Brief:
Lines in the entries below where the word "Backup" shows up should each be copied.

Stored items
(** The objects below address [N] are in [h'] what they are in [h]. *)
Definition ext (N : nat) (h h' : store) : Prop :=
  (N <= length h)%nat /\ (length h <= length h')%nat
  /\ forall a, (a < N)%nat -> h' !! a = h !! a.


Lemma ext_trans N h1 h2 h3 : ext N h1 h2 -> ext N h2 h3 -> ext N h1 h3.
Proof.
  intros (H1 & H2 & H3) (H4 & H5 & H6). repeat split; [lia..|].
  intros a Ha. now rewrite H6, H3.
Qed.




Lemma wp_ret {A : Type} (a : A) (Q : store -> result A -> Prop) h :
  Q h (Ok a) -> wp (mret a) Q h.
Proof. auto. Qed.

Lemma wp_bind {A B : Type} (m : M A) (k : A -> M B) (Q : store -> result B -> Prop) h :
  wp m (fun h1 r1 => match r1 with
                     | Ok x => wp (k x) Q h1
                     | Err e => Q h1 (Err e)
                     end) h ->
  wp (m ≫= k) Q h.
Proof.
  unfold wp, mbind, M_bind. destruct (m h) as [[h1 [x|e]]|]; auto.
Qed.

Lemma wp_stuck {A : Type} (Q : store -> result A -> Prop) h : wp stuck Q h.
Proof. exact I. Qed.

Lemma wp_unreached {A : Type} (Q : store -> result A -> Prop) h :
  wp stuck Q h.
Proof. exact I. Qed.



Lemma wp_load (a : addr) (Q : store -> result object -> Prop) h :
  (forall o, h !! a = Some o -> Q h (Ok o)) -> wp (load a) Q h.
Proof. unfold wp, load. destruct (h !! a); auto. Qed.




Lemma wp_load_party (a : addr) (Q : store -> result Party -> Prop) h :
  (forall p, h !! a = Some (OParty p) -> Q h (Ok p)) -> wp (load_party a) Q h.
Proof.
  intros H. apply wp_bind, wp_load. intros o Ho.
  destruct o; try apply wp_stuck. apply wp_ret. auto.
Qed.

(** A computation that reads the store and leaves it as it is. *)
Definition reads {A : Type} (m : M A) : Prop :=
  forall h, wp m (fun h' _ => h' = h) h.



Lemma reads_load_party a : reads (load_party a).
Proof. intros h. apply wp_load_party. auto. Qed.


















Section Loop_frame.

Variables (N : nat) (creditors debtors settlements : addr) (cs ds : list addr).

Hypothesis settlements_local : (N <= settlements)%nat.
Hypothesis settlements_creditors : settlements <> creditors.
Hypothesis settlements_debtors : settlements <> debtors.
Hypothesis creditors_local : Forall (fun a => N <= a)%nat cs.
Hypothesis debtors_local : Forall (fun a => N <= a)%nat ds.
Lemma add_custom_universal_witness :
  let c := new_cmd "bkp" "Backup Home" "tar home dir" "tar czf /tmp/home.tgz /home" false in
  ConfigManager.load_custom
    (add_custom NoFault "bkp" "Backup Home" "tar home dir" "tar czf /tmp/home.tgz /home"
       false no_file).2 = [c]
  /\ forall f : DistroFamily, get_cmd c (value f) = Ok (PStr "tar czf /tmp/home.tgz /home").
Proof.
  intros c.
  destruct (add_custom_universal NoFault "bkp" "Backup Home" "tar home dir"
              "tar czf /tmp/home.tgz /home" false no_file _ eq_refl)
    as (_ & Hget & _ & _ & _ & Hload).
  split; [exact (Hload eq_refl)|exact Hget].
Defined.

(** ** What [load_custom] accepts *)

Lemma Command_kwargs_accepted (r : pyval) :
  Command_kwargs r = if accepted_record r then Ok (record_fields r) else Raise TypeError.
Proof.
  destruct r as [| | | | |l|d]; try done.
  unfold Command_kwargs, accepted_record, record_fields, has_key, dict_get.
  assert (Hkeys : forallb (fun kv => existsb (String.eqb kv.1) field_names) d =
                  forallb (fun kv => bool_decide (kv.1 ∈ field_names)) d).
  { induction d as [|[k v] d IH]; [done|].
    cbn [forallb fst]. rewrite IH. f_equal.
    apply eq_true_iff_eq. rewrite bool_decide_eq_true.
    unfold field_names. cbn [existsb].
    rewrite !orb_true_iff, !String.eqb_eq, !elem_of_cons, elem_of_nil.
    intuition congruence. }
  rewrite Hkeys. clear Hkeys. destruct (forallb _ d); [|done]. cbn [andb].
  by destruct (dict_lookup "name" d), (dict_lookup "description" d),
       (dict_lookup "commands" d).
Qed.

Answer box:
  let c := new_cmd "bkp" "Backup Home" "tar home dir" "tar czf /tmp/home.tgz /home" false in
    (add_custom NoFault "bkp" "Backup Home" "tar home dir" "tar czf /tmp/home.tgz /home"
  destruct (add_custom_universal NoFault "bkp" "Backup Home" "tar home dir"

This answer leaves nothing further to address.